The OIG recently released their 2017 OIG Work Plan. It’s a great way to be informed of what new and ongoing reviews and activities the OIG considers a top priority for this coming year’s agenda. Here are some exclusion screening related highlights that some of you might find very interesting.
Annual Number of Exclusions
The OIG Work plan reports the number of individuals and entities on its exclusion list, and this year is no exception. Thus, in FY 2016, the OIG excluded 3,635 parties from participation in Federal healthcare programs. That number is markedly lower than the exclusions of FY 2015 (4,112), There is the possibility that the decrease may be due to underreporting, or belated reporting, by states, such that this number reflects only the data of those states that made their details known to the OIG in a timely manner.
The OIG does more than exclude those who have been convicted of fraud — it investigates the criminal activity to begin with, including medical identity theft and other fraudulent schemes designed to steal Medicare dollars. Moreover, the OIG investigators have noticed an increasing number of healthcare fraud schemes, whose participants include healthcare providers , administrative businesses and actual patients. Just last week it was announced that a NJ provider agreed to a 20 year OIG exclusion and a 5.25 million dollar settlement for allegations of making thousands of pelvic floor therapy fraudulent claims. Further investigation of this case led the OIG to the findings of a fraudulent billing company that was actually helping the NJ provider with his fraudulent claims. The billing company has since been excluded for the next 5 years and fined $100,000. This sends a strong message to all organizations that bill any federal healthcare programs that those who commit healthcare fraud are not only excluded from participating in federal healthcare programs, but may face both heavy fines, long term OIG exclusions and even jail time.
Delivery System Reform Incentive Payments
Many providers may be unaware of the federal programs that exist in order to incentivize the setup of effective compliance systems. DSRIP are incentive payments which are paid out via Section 1115 waivers to hospitals and other healthcare providers that implement strategies and systems that help ensure better access to healthcare, more cost efficiency and better quality care to patients. In order for states to be eligible for this funding in order to distribute to the healthcare providers of their respective state, they must demonstrate sufficient accountability for allocating these funds. The incentive payments in one state totaled more than $6 billion over five years. Once the state becomes eligible each provider must adhere to specific criteria that is decided by the state.

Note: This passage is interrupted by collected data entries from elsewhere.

(** * SQLQueryExecutionProcess: the pollable SQL task controller

    A shallow embedding of
    [webapp/packages/sql-editor/src/SqlResultTabs/SQLQueryExecutionProcess.ts].

    The class is an [async] coroutine ([start]) that an outside caller can
    disturb through [cancel()] while [start] is suspended on an [await].
    It is embedded the way an async function is executed: the synchronous
    code between two suspension points is one transition of a machine
    whose control state ([Pc]) names the [await] the coroutine is parked
    on, and whose inputs ([Event]) are what the outside world does next:
    a remote call settles, the timer settles, or somebody calls
    [cancel()].  Every call made on a collaborator (remote API, logging
    sink, timer factory) is appended to [calls], oldest first. *)

From Stdlib Require Import String List ZArith Lia Bool.
Import ListNotations.
Open Scope string_scope.
Open Scope list_scope.

(** ** Data coming from the SDK *)

(** [ServerError], [SqlExecuteInfo] and [AsyncTaskInfo] are GraphQL result
    types; only the fields that the sources read are kept. *)
Record ServerError := mkServerError {
  message : option string;
  stackTrace : option string
}.

Record SqlExecuteInfo := mkSqlExecuteInfo {
  statusMessage : option string;
  duration : Z
}.

Record AsyncTaskInfo := mkAsyncTaskInfo {
  id : string;
  running : bool;
  error : option ServerError;
  result : option SqlExecuteInfo;
  status : option string
}.

Record ISqlQueryParams := mkSqlQueryParams {
  connectionId : string;
  contextId : string;
  query : string
}.
Lemma run_then (l1 l2 : list proc_event) (s : stream) :
  run unavailable exited insert (l1 ++ l2) s
  = run unavailable exited insert l2 (run unavailable exited insert l1 s).
Proof. unfold run. apply fold_left_app. Qed.

(** The error handler on an open stream. *)
Lemma onError_open (f : string) (q : list string) (tm k : bool) (st : list event) :
  fst (onError unavailable insert (mkStream f q false tm k st))
  = if String.eqb f ""
    then mkStream unavailable (q ++ [unavailable]) true false k (insert unavailable st)
    else mkStream f q true false k (insert f st).
Proof.
  unfold onError, andThen, when, clearTimeout, empty. cbn.
  rewrite len_zero. now destruct (String.eqb f "").
Qed.

(** The close handler on an open stream. *)
Lemma onClose_open (code : option Z) (f : string) (q : list string) (tm k : bool)
  (st : list event) :
  exited code <> "" ->
  fst (onClose exited insert code (mkStream f q false tm k st))
  = if String.eqb f ""
    then if nonzero code
         then mkStream (exited code) (q ++ [exited code]) true false k
                       (insert (exited code) st)
         else mkStream f q true false k st
    else mkStream f q true false k (insert f st).
Proof.
  intros Hne.
  unfold onClose, andThen, when, clearTimeout, empty. cbn.
  rewrite len_zero. destruct (String.eqb f "") eqn:Ef.
  - destruct (nonzero code); cbn.
    + rewrite len_zero. apply String.eqb_neq in Hne. now rewrite Hne.
    + now rewrite len_zero, Ef.
  - rewrite andb_false_r. cbn. now rewrite len_zero, Ef.
Qed.

(** The close handler after the error handler has closed the stream: the
    text is stored once more, and [streamController.close] throws. *)
Lemma onClose_closed (code : option Z) (f : string) (q : list string) (tm k : bool)
  (st : list event) :
  f <> "" ->
  fst (onClose exited insert code (mkStream f q true tm k st))
  = mkStream f q true false k (insert f st).
Proof.
  intros Hne. apply String.eqb_neq in Hne.
  unfold onClose, andThen, when, clearTimeout, empty. cbn.
  rewrite len_zero, Hne, andb_false_r. cbn. now rewrite len_zero, Hne.
Qed.

End Handlers.

Lemma text_ok_app (a b : string) :
  SQL.text_ok (a ++ b) = SQL.text_ok a && SQL.text_ok b.
Proof.
  induction a as [|c a IH]; [reflexivity|].
  cbn [String.append SQL.text_ok]. now rewrite IH, andb_assoc.
Qed.
(** X7: an update of a schedule of the path's aquarium (truthy [settingId],
    ownership check passed) that sends a value its column rejects is
    answered 500 and changes nothing.  Otherwise it is answered 200 with
    the updated row; every schedule the id names has each of the seven
    fields merged (the old value when the body lacks the field or has it
    null, the value as the column reads it otherwise) and keeps its id and
    aquarium; the schedules not named and the other tables are as they
    were. *)
Theorem updateFeedingSetting_merges db req :
  let settingId := prop (body req) "settingId" in
  let named s := sql_eq (sc_id s) (pg_param settingId) in
  let res := (updateFeedingSetting db req).1 in
  let db' := (updateFeedingSetting db req).2 in
  ToBoolean settingId = true ->
  owns_schedule db settingId (prop (params req) "id") ->
  (schedule_update_read req = false ->
   updateFeedingSetting db req = (internal_error, db)) /\
  (schedule_update_read req = true ->
   Forall2 (fun s s' => if named s then merged_schedule req s s' else s' = s)
     (schedules db) (schedules db') /\
   exists s s' row,
     head (List.filter named (schedules db)) = Some s /\
     res = {| status := 200; json := Row row |} /\
     merged_schedule req s s' /\
     row !! "id" = Some (sc_id s) /\
     row !! "device_id" = Some (sc_device_id s) /\
     row !! "name" = Some (sc_name s') /\
     row !! "type" = Some (sc_type s') /\
     row !! "interval_hours" = Some (sc_interval_hours s') /\
     row !! "feed_volume_grams" = Some (sc_feed_volume_grams s') /\
     row !! "enabled" = Some (sc_enabled s') /\
     row !! "start_date" = Some (sc_start_date s') /\
     row !! "end_date" = Some (sc_end_date s')) /\
  (forall c k old new,
     body req !! k = None \/ body req !! k = Some JNull ->
     merged c (body req) k old new -> new = old) /\
  (forall c k old new v,
     body req !! k = Some v -> v <> JNull -> v <> JUndefined ->
     merged c (body req) k old new -> value_in c v = Some new /\ new <> JNull) /\
  aquariums db' = aquariums db /\ feeding_logs db' = feeding_logs db /\
  alerts db' = alerts db /\ sensor_data db' = sensor_data db.
Proof.
  cbv zeta. intros Ht Ho.
  destruct (updateFeedingSetting_passes db req Ht Ho)
    as [[Er ->] | (set & Er & Hm & ->)]; rewrite Er; simpl.
  - split_and!; try done.
    + intros c k old new. apply merged_kept.
    + intros c k old new w. apply merged_taken.
  - split; [done|]. split; [intros _; split|split_and!]; try done.
    + eapply Forall2_impl; [apply update_rows|].
      intros s s'. simpl. destruct (sql_eq _ _); [|done]. by intros ->.
    + destruct Ho as (s0 & Hs0 & Hid & _).
      destruct (List.filter _ (schedules db)) as [| s l] eqn:E.
      * pose proof (filter_nil_no_hit _ _ E s0 Hs0) as Hno. simpl in Hno. congruence.
      * exists s, (set s). eexists. simpl. split_and!; try done.
        -- by destruct (Hm s) as (_ & _ & _ & _ & _ & _ & _ & <- & _).
        -- by destruct (Hm s) as (_ & _ & _ & _ & _ & _ & _ & _ & <-).
    + intros c k old new. apply merged_kept.
    + intros c k old new w. apply merged_taken.
Qed.
(** * CogBotFramework-Composer: the OpenCog services

    A shallow embedding of
    [Composer/packages/server/src/services/opencog/cognitiveOrchestrator.ts]
    (module [CO]) and
    [Composer/packages/server/src/services/opencog/synergyArchitecture.ts]
    (module [SA]), and the properties of the two services.  Of the synergy
    architecture the seed, the monitoring cycle, the evolution cycle, the
    emergence cycle, the public methods, and of the cycle of the autonomous
    agents [executeAutonomousAgents] and [coordinateAgentActivities] are
    embedded; [updateAgentKnowledge] is not.

    Conventions of the embedding.
    - A JavaScript [number] is an exact rational ([Q]); [Math.min] and
      [Math.max] are [Qmin] and [Qmax].  Rounding of IEEE doubles and [NaN]
      are not modelled.
    - A JavaScript [Map<string, V>] is an association list in insertion order
      with pairwise different keys ([jsmap]); a [Set<string>] is a duplicate
      free list in insertion order.
    - A parameter is taken at its declared type; the [input: any] of
      [processInput] is a JSON value, of which the fields that the class
      reads are kept.
    - A method of a class is a function on the state of the class; [emit]
      appends to an event log kept in the state, whether or not a listener
      is subscribed.
    - [Date.now()] and [Math.random()] are read from an environment that is
      an argument of the method; so is the lower-case form that
      [String.prototype.toLowerCase] gives to a text with characters outside
      of ASCII.
    - A string is a sequence of bytes (the UTF-8 form of the text).
    - A call of the asynchronous [processInput] runs to its end before the
      next call or timer callback starts. *)

From Stdlib Require Import QArith Qminmax Qround Qabs Lqa ZArith List String Ascii Bool Lia.
From Stdlib Require Import DecimalString.
From Stdlib Require Import Sorted Permutation.
Import ListNotations.

Local Open Scope string_scope.
Local Open Scope list_scope.
Local Open Scope Q_scope.

(** ** JavaScript helpers *)

(** [a < b] and [a > b] on numbers, as booleans. *)
Definition Qltb (a b : Q) : bool :=
  match a ?= b with Lt => true | _ => false end.

Definition Qgtb (a b : Q) : bool := Qltb b a.

(** [Map<string, V>]: [get], [set] (an existing key keeps its position),
    [delete], [has], [keys], [values]. *)
Definition jsmap (V : Type) : Type := list (string * V).

Fixpoint map_get {V : Type} (k : string) (m : jsmap V) : option V :=
  match m with
  | [] => None
  | (k', v) :: m' => if String.eqb k k' then Some v else map_get k m'
  end.

Fixpoint map_set {V : Type} (k : string) (v : V) (m : jsmap V) : jsmap V :=
  match m with
  | [] => [(k, v)]
  | (k', v') :: m' =>
      if String.eqb k k' then (k, v) :: m' else (k', v') :: map_set k v m'
  end.

Fixpoint map_delete {V : Type} (k : string) (m : jsmap V) : jsmap V :=
  match m with
  | [] => []
  | (k', v') :: m' =>
      if String.eqb k k' then map_delete k m' else (k', v') :: map_delete k m'
  end.

Definition map_has {V : Type} (k : string) (m : jsmap V) : bool :=
  match map_get k m with Some _ => true | None => false end.

Definition map_keys {V : Type} (m : jsmap V) : list string := map fst m.

Definition map_values {V : Type} (m : jsmap V) : list V := map snd m.

(** [Set<string>]: [has] and [add]. *)
Definition set_has (k : string) (s : list string) : bool :=
  existsb (String.eqb k) s.

Definition set_add (k : string) (s : list string) : list string :=
  if set_has k s then s else s ++ [k].

(** [array.slice(-n)]: the last [n] elements. *)
Definition slice_last {A : Type} (n : nat) (l : list A) : list A :=
  skipn (List.length l - n) l.

(** [array.slice(0, n)]. *)
Definition slice_first {A : Type} (n : nat) (l : list A) : list A :=
  firstn n l.

(** [s.includes(needle)]. *)
Fixpoint includes (s needle : string) : bool :=
  if String.prefix needle s then true
  else match s with
       | EmptyString => false
       | String _ s' => includes s' needle
       end.

(** The string holds ASCII characters only. *)
Definition isAscii (s : string) : bool :=
  forallb (fun c => (nat_of_ascii c <? 128)%nat) (list_ascii_of_string s).

(** [s.toLowerCase()] of an ASCII string: the letters [A] to [Z] are
    folded.  The method also folds the capitals outside of ASCII, which this
    function does not; a text with such characters is lower-cased by
    [CO.lowerCaseOf]. *)
Definition lower_ascii (c : ascii) : ascii :=
  let n := nat_of_ascii c in
  if (65 <=? n)%nat && (n <=? 90)%nat then ascii_of_nat (n + 32) else c.

Fixpoint toLowerCase (s : string) : string :=
  match s with
  | EmptyString => EmptyString
  | String c s' => String (lower_ascii c) (toLowerCase s')
  end.

(** Decimal digits of an integer. *)
Definition Z_to_string (z : Z) : string :=
  NilZero.string_of_int (Z.to_int z).

(** [x.toFixed(1)]: one digit after the point, the nearest tenth, the larger
    one on a tie, as the method is specified on the exact value of the
    number; the double that the source holds may lie on the other side of a
    tie, and the digit then differs. *)
Definition toFixed1 (x : Q) : string :=
  let n := Qfloor (Qabs x * 10 + (1 # 2)) in
  ((if Qltb x 0 then "-" else "")
     ++ Z_to_string (n / 10) ++ "." ++ Z_to_string (n mod 10))%string.
(** * provider-digitalocean: the Database Cluster controller

    A shallow embedding of
      - pkg/clients/database/database.go  (GenerateDatabase, LateInitializeSpec)
      - the database controller           (Observe, Create, Update, Delete,
                                           setCrossplaneStatus)
    Go values are modelled as follows.
      - [error] is [option goerror]; [None] is Go's nil error.
      - a [*string] is an [option string]; [None] is the nil pointer.
      - a [[]string] is a slice header (a location and a length) into a heap of
        backing arrays, so that aliasing and fresh copies can be told apart.
      - a [map[string]string] is a [gmap string string].
      - the remote service and the object store are oracles (records of
        functions); every call made to them is appended to a trace.
      - a run-time panic (nil dereference) is an outcome of its own. *)

From stdpp Require Import gmap strings list fin_maps.
From Stdlib Require Import ZArith.

Open Scope string_scope.
Open Scope list_scope.
Open Scope nat_scope.
Open Scope stdpp_scope.

(** ** github.com/pkg/errors *)
Module errors.

(** An error value.  Stack traces are not represented. *)
Inductive goerror :=
| fundamental (msg : string)
| withMessage (cause : goerror) (msg : string).

Definition error := option goerror.

(** errors.New *)
Definition New (message : string) : error := Some (fundamental message).

(** errors.Wrap: annotates [err] with [message]; if [err] is nil, Wrap
    returns nil. *)
Definition Wrap (err : error) (message : string) : error :=
  match err with
  | None => None
  | Some cause => Some (withMessage cause message)
  end.

(** The Error() method: "message: cause". *)
Fixpoint Error (e : goerror) : string :=
  match e with
  | fundamental msg => msg
  | withMessage cause msg => (msg +:+ ": " +:+ Error cause)%string
  end.

#[global] Instance goerror_eq_dec : EqDecision goerror.
Proof. solve_decision. Defined.

End errors.

(** ** Slices of strings over a heap of backing arrays *)
Module slices.

Definition loc := positive.

Inductive slice :=
| nilSlice
| mkSlice (array : loc) (length : nat).

#[global] Instance slice_eq_dec : EqDecision slice.
Proof. solve_decision. Defined.

(** len(s) *)
Definition len (s : slice) : nat :=
  match s with
  | nilSlice => 0
  | mkSlice _ n => n
  end.

(** s == nil *)
Definition is_nil (s : slice) : bool :=
  match s with
  | nilSlice => true
  | mkSlice _ _ => false
  end.

(** The elements a slice denotes in a heap. *)
Definition contents (h : gmap loc (list string)) (s : slice) : list string :=
  match s with
  | nilSlice => []
  | mkSlice l n => take n (default [] (h !! l))
  end.

(** A slice is valid in a heap when its backing array is allocated and at
    least as long as the slice. *)
Definition valid (h : gmap loc (list string)) (s : slice) : Prop :=
  match s with
  | nilSlice => True
  | mkSlice l n => ∃ a, h !! l = Some a ∧ n ≤ length a
  end.

(** make([]string, n): a fresh backing array of n empty strings. *)
Definition make (n : nat) (h : gmap loc (list string))
  : slice * gmap loc (list string) :=
  let l := fresh (dom h) in
  (mkSlice l n, <[l := replicate n ""]> h).
(** An add that passes validation sends the lookup and goes on with it. *)
Lemma handleAddBuilding_validated (lookup : aqi_lookup N) (s : @state N)
    (location : @point N) :
  clickedLocation s = Some location -> buildingType s <> EmptyString ->
  handleAddBuilding lookup s
  = afterLookup s location lookup (fetchAqi (snd location) (fst location) s).
Proof.
  intros Hloc Htype. unfold handleAddBuilding. rewrite Hloc.
  apply truthy_nonempty in Htype. now rewrite Htype.
Qed.

Lemma handleAddBuilding_not_validated (lookup : aqi_lookup N) (s : @state N) :
  clickedLocation s = None \/ buildingType s = EmptyString ->
  handleAddBuilding lookup s
  = Done (alert "Please select a location and building type" s).
Proof.
  intros Hbad. unfold handleAddBuilding.
  destruct (clickedLocation s) as [location|]; [|reflexivity].
  destruct Hbad as [Hbad | Hbad]; [discriminate|].
  apply truthy_empty in Hbad. now rewrite Hbad.
Qed.

End AddingABuilding.

(** C4, the claim refuted on the code: the route catalog. With a route of
    id 5 in the catalog, a commit at clock reading 1762041600000 gives the
    new route the id 1762041600000, not 6; and on an empty catalog the first
    id is the clock reading too, not a fixed one. *)
Lemma route_id_is_the_clock_reading :
  let s := RouteManagerLocal.setRoutes [an_old_route]
             (local_session "Main St" [(72, 19)%Z; (73, 18)%Z]) in
  let e := local_session "Main St" [(72, 19)%Z; (73, 18)%Z] in
  let commit := RouteManagerLocal.handleSaveRoute
                  (H := IntegerRuntime) (H0 := blank_codec Route.t) in
  map Route.id (RouteManagerLocal.routes (commit a_clock_reading an_iso_date s))
    = [5; 1762041600000]%Z /\
  (1762041600000 <> 5 + 1)%Z /\
  map Route.id (RouteManagerLocal.routes (commit a_clock_reading an_iso_date e))
    = [1762041600000]%Z /\
  map Route.id (RouteManagerLocal.routes (commit (a_clock_reading + 1)%Z an_iso_date e))
    = [1762041600001]%Z.
Proof. cbv zeta. repeat split. discriminate. Qed.
Lemma insertAscending_sorted (i : N) (l : list N) :
  StronglySorted N.le l -> StronglySorted N.le (insertAscending i l).
Proof.
  induction 1 as [|j l Hl IH Hj]; cbn [insertAscending].
  - repeat constructor.
  - destruct (N.leb_spec i j) as [Hle|Hgt].
    + constructor; [constructor; assumption|].
      constructor; [exact Hle|].
      eapply Forall_impl; [|exact Hj]. intros k Hk. cbv beta in *. lia.
    + constructor; [exact IH|].
      assert (Hperm := insertAscending_perm i l).
      eapply Permutation_Forall; [exact Hperm|].
      constructor; [lia|exact Hj].
Qed.

Lemma table_sort_sorted (l : list N) : StronglySorted N.le (table_sort l).
Proof.
  induction l as [|i l IH]; [constructor|].
  cbn [table_sort fold_right]. apply insertAscending_sorted. exact IH.
Qed.

Lemma table_concat_comma (tokens : list jsstring) :
  table_concat tokens [44%N] = joinComma tokens.
Proof.
  induction tokens as [|t tokens IH]; [reflexivity|].
  destruct tokens as [|t' tokens]; [reflexivity|].
  change (table_concat (t :: t' :: tokens) [44%N])
    with (t ++ [44%N] ++ table_concat (t' :: tokens) [44%N]).
  rewrite IH. reflexivity.
Qed.

Lemma sectionsValue_decodes (indices : list N) :
  Forall (fun i => (0 < i < 10 ^ 14)%N) indices ->
  map integerOf (parseSectionListArg (sectionsValue indices))
  = map (fun i => Some (Z.of_N i)) (table_sort indices).
Proof.
  intros Hrange.
  assert (Hsorted : Forall (fun i => (0 < i < 10 ^ 14)%N)
                           (table_sort indices))
    by (eapply Permutation_Forall; [apply table_sort_perm|exact Hrange]).
  unfold sectionsValue. rewrite table_concat_comma.
  assert (Htokens :
    Forall (fun t => isDigits t = true /\ (0 < radixValue 10 t < 2 ^ 53)%Z)
           (map decimal (table_sort indices))).
  { apply Forall_map. eapply Forall_impl; [|exact Hsorted].
    intros i Hi. cbv beta in *. destruct (decimal_digits i) as [Hd Hv].
    split; [exact Hd|]. rewrite Hv.
    assert (10 ^ 14 < 2 ^ 53)%N by reflexivity.
    change (2 ^ 53)%Z with (Z.of_N (2 ^ 53)). lia. }
  rewrite (parseSectionListArg_joinComma Htokens),
    (integerOf_digits Htokens), map_map.
  apply map_ext. intros i. rewrite (proj2 (decimal_digits i)). reflexivity.
Qed.

(** X19: when [confirm] of [extract_section] starts the CLI, it does so
    with a slug that is not empty and with [--sections=] followed by the
    section numbers of the selected items, sorted in ascending order; for
    section numbers from 1 to 10^14 - 1, [parseSectionListArg] reads that
    value back as exactly these numbers, so none is lost between the
    plugin and the CLI. *)
Theorem confirm_requests_selected_sections (file : text)
    (selected : list (option N)) (slug : option text) (args : list text) :
  Forall (fun i => (0 < i < 10 ^ 14)%N) (selectedIndices selected) ->
  confirm file selected slug = RunJ args ->
  let indices := selectedIndices selected in
  let sorted := table_sort indices in
  exists chosen,
    slug = Some chosen /\ chosen <> []
    /\ args = [lit "--extract"; file;
               lit "--sections=" ++ sectionsValue indices;
               lit "--slug"; chosen]
    /\ sorted <> []
    /\ StronglySorted N.le sorted
    /\ Permutation indices sorted
    /\ map integerOf (parseSectionListArg (sectionsValue indices))
       = map (fun i => Some (Z.of_N i)) sorted.
Proof.
  intros Hrange Hconfirm indices sorted. unfold confirm in Hconfirm.
  fold indices in Hconfirm, Hrange.
  destruct selected as [|item rest]; [discriminate Hconfirm|].
  destruct indices as [|i others] eqn:Hindices; [discriminate Hconfirm|].
  destruct slug as [[|c chosen]|]; try discriminate Hconfirm.
  injection Hconfirm as <-. exists (c :: chosen).
  split; [reflexivity|]. split; [discriminate|]. split; [reflexivity|].
  assert (Hperm : Permutation (i :: others) sorted) by apply table_sort_perm.
  split.
  - intros Hnil. rewrite Hnil in Hperm.
    apply Permutation_sym, Permutation_nil in Hperm. discriminate Hperm.
  - split; [apply table_sort_sorted|]. split; [exact Hperm|].
    apply sectionsValue_decodes. exact Hrange.
Qed.

(** X19, an instance: the third and the first section are selected, with
    an item that has no section number; the slug chosen is [ideas]. *)
Lemma confirm_requests_selected_sections_witness :
  exists chosen,
    Some (lit "ideas") = Some chosen /\ chosen <> []
    /\ [lit "--extract"; lit "/j/today.md"; lit "--sections=1,3";
        lit "--slug"; lit "ideas"]
       = [lit "--extract"; lit "/j/today.md";
          lit "--sections=" ++ sectionsValue [3; 1]%N;
          lit "--slug"; chosen]
    /\ table_sort [3; 1]%N <> []
    /\ StronglySorted N.le (table_sort [3; 1]%N)
    /\ Permutation [3; 1]%N (table_sort [3; 1]%N)
    /\ map integerOf (parseSectionListArg (sectionsValue [3; 1]%N))
       = [Some 1%Z; Some 3%Z].
Proof.
  apply (@confirm_requests_selected_sections (lit "/j/today.md")
           [Some 3%N; None; Some 1%N] (Some (lit "ideas"))
           [lit "--extract"; lit "/j/today.md"; lit "--sections=1,3";
            lit "--slug"; lit "ideas"]).
  - repeat constructor.
  - reflexivity.
Defined.

Lemma silent_no_stdout (t t' : list event) :
  silent t -> Forall (fun ev => isStdout ev = false) t' ->
  filter isStdout (t ++ t') = [].
Proof.
  intros Ht Ht'. rewrite filter_app.
  assert (H : forall l, Forall (fun ev => isStdout ev = false) l ->
                        filter isStdout l = []).
  { induction 1 as [|ev l Hev _ IH]; [reflexivity|].
    cbn [filter]. rewrite Hev. exact IH. }
  rewrite (H t Ht), (H t' Ht'). reflexivity.
Qed.
(** X24: binding an item with a key that is only on disk loads the icon
    into the memory cache and notifies it once, without a fetch.  The slot
    runs during the call: an item that is in the tree by then gets the icon
    and stays bound; an item that is not yet in the tree keeps the fallback
    icon and loses its binding, the key's only one, so no later notification
    reaches it. *)
Theorem apply_icon_disk_hit it k url fallback payload icon ui :
  let w := _icon_cache ui in
  k <> "" ->
  OrderedDict.contains k (_memory (self w)) = false ->
  k ∉ _in_flight (self w) ->
  cooling_down (_failed_until (self w) !! k) (clock w) = false ->
  files w !! key_path w k = Some payload ->
  fault w (OpReadFile (key_path w k)) = false ->
  _icon_from_bytes payload = Some icon -> bool_icon icon = true ->
  0 <= _max_items (self w) ->
  bound_items k ui = [] ->
  exists ui',
    _apply_cached_or_request_icon it (Some k) url fallback ui = (Ret tt, ui')
    /\ fetches (trace (_icon_cache ui')) = fetches (trace w)
    /\ notifications (trace (_icon_cache ui'))
       = notifications (trace w) ++ [(k, icon)]
    /\ _memory (self (_icon_cache ui')) = remembered k icon (self w)
    /\ (in_tree ui it = true ->
        column_icon ui' !! it = Some icon /\ bound_items k ui' = [it])
    /\ (in_tree ui it = false ->
        column_icon ui' !! it = Some fallback /\ _icon_items ui' !! k = None).
Proof.
  intros w Hk Hmem Hfl Hcool Hfile Hread Hicon Hbool Hmax Hbound.
  rewrite apply_icon_memory_miss by (try apply contains_false_get; assumption).
  remember (_track_item_icon_key k it (setIcon it fallback ui)) as ui1
    eqn:Hui1.
  destruct (track_frame k it (setIcon it fallback ui))
    as (Hc & Hcol & Htree & _).
  rewrite <- Hui1 in Hc, Hcol, Htree. simpl in Hc, Hcol, Htree.
  assert (bound_items k ui1 = [it]) as Hb1.
  { subst ui1. rewrite bound_items_track by assumption.
    unfold bound_items in *. simpl. now rewrite Hbound. }
  erewrite call_cache_one.
  2: { rewrite Hc. apply (request_disk_hit_eq k url payload icon);
       eassumption. }
  2: { simpl. rewrite <- !app_assoc, notifications_app, Hc. reflexivity. }
  match goal with
  | |- context [on_icon_ready k (QIconObject icon) ?u] =>
      remember u as ui2 eqn:Hui2
  end.
  assert (bound_items k ui2 = [it]) as Hb2 by (subst ui2; exact Hb1).
  assert (in_tree ui2 = in_tree ui) as Htree2 by (subst ui2; exact Htree).
  assert (column_icon ui2 !! it = Some fallback) as Hcol2.
  { subst ui2. simpl. rewrite Hcol. simpl. apply lookup_insert_eq. }
  destruct (on_icon_ready_spec k icon ui2)
    as (Hicons & Hkeep & _ & _ & Hcache & _).
  remember (on_icon_ready k (QIconObject icon) ui2) as ui' eqn:Hui'.
  exists ui'. split; [reflexivity |].
  rewrite Hcache. rewrite Hui2. simpl.
  split; [rewrite !fetches_app; simpl; rewrite !app_nil_r, ?Hc; reflexivity |].
  split; [rewrite !notifications_app; simpl; rewrite !app_nil_r, ?Hc;
          reflexivity |].
  split; [rewrite ?Hc; reflexivity |].
  assert (live_bound k ui2 it = in_tree ui it) as Hlive.
  { unfold live_bound. rewrite Hb2.
    rewrite bool_decide_eq_true_2 by left. simpl. now rewrite Htree2. }
  specialize (Hkeep ltac:(now rewrite Hb2)).
  rewrite Hb2, Htree2 in Hkeep. simpl in Hkeep.
  split.
  - intros Hin. split.
    + rewrite Hicons, Hlive, Hin. reflexivity.
    + unfold bound_items. rewrite Hkeep, Hin. reflexivity.
  - intros Hout. split.
    + rewrite Hicons, Hlive, Hout. exact Hcol2.
    + rewrite Hkeep, Hout. reflexivity.
Qed.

New York State is eligible for this program and as indicated on the OMIG website. Check out this page to see what the criteria are to be eligible for these payments. One criteria is to have a proven system in place to check the LEIE exclusion screening list and other databases consistently.
Financial Reviews of Error Payments
One question that the OIG will attempt to answer this year is whether the CMS acted on the recommendation to target the error-prone providers to reduce payment errors. Furthermore, even if the CMS has not done so thus far, the CERT data may reveal patterns of errors where future intervention could reduce payment errors. These concerns are catching the attention of Republicans, US Senator Orrin Hatch (R-UT) and company calling the existing system of “pay-and-chase” a premise of policing after the fact upon which error checking is based — they want a better system more along the lines of “nip the error in the bud,” and prevent the fraud before it happens. With the newly elected Republican administration, and Republican control of all chambers of government, the preventative approach is likely to gain traction.
The Comprehensive Error Rate Testing (CERT) program has been used by CMS since 2003 to establish a national error rate for Medicare’s Fee-for-Service payments, in accord with the Improper Payments Information Act of 2002. A 2010 report identified those providers who appeared to be error prone, recommending that CMS target these providers, for contributing significantly to payment errors in the CERT program for provider-based reviews. Five years later, the FY 2015 reported national error rate for Medicare Fee-for-Service payments had not declined. Indeed, the national error rate was approximately 12.1 percent — that’s improper payments estimated at a cost of $43.3 billion.